Task to carry out:
Every record must be restated exactly as written.

Stored records:

......

Lemma loop_at_cert fuel pre cert rest index k s :
  der_cert cert →
  get_cert_loop (Datatypes.S fuel) (pre ++ cert ++ rest) index (length pre) k s =
  (if k =? index then (Ok (Some (length pre, (length pre + length cert)%nat)), s)
   else if bool_decide (rest = [] ∧ index = -1)
   then (Ok (Some (length pre, (length pre + length cert)%nat)), s)
   else get_cert_loop fuel ((pre ++ cert) ++ rest) index (length (pre ++ cert)) (k + 1) s).
Proof.
  intros (hi&lo&body&->&Hl). cbn [get_cert_loop].
  rewrite (bind_step _ _ _ s ([0x30; 0x82; hi; lo] ++ body ++ rest)).
  2: { rewrite sub_slice_ok by (rewrite length_app; lia). rewrite drop_app_length.
       rewrite take_ge; [done|]. rewrite !length_app. lia. }
  cbn [app]. rewrite !Z.eqb_refl. cbn [negb orb].
  assert ((Z.to_nat (Z.shiftl hi 8) + Z.to_nat lo + 4)%nat = length (0x30 :: 0x82 :: hi :: lo :: body)) as ->
    by (cbn [length]; lia).
  set (cert := 0x30 :: 0x82 :: hi :: lo :: body).
  change (pre ++ 0x30 :: 0x82 :: hi :: lo :: body ++ rest) with (pre ++ cert ++ rest).
  rewrite !length_app.
  destruct (Nat.ltb_spec (length pre + (length cert + length rest) - length pre) (length cert)); [lia|].
  destruct (k =? index); [done|].
  destruct (Nat.eqb_spec (length pre + length cert) (length pre + (length cert + length rest))) as [Hr|Hr];
    cbn [andb].
  - assert (rest = []) as -> by (apply nil_length_inv; lia).
    destruct (Z.eqb_spec index (-1)) as [->|]; [by rewrite bool_decide_true|].
    rewrite bool_decide_false by tauto. by rewrite app_assoc.
  - rewrite bool_decide_false by (intros [-> _]; cbn in Hr; lia). by rewrite app_assoc.
Qed.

......

Task answer:
Lemma loop_at_cert fuel pre cert rest index k s :
  der_cert cert →
  get_cert_loop (Datatypes.S fuel) (pre ++ cert ++ rest) index (length pre) k s =
  (if k =? index then (Ok (Some (length pre, (length pre + length cert)%nat)), s)
   else if bool_decide (rest = [] ∧ index = -1)
   then (Ok (Some (length pre, (length pre + length cert)%nat)), s)
   else get_cert_loop fuel ((pre ++ cert) ++ rest) index (length (pre ++ cert)) (k + 1) s).
Proof.
  intros (hi&lo&body&->&Hl). cbn [get_cert_loop].
  rewrite (bind_step _ _ _ s ([0x30; 0x82; hi; lo] ++ body ++ rest)).
  2: { rewrite sub_slice_ok by (rewrite length_app; lia). rewrite drop_app_length.
       rewrite take_ge; [done|]. rewrite !length_app. lia. }
  cbn [app]. rewrite !Z.eqb_refl. cbn [negb orb].
  assert ((Z.to_nat (Z.shiftl hi 8) + Z.to_nat lo + 4)%nat = length (0x30 :: 0x82 :: hi :: lo :: body)) as ->
    by (cbn [length]; lia).
  set (cert := 0x30 :: 0x82 :: hi :: lo :: body).
  change (pre ++ 0x30 :: 0x82 :: hi :: lo :: body ++ rest) with (pre ++ cert ++ rest).
  rewrite !length_app.
  destruct (Nat.ltb_spec (length pre + (length cert + length rest) - length pre) (length cert)); [lia|].
  destruct (k =? index); [done|].
  destruct (Nat.eqb_spec (length pre + length cert) (length pre + (length cert + length rest))) as [Hr|Hr];
    cbn [andb].
  - assert (rest = []) as -> by (apply nil_length_inv; lia).
    destruct (Z.eqb_spec index (-1)) as [->|]; [by rewrite bool_decide_true|].
    rewrite bool_decide_false by tauto. by rewrite app_assoc.
  - rewrite bool_decide_false by (intros [-> _]; cbn in Hr; lia). by rewrite app_assoc.
Qed.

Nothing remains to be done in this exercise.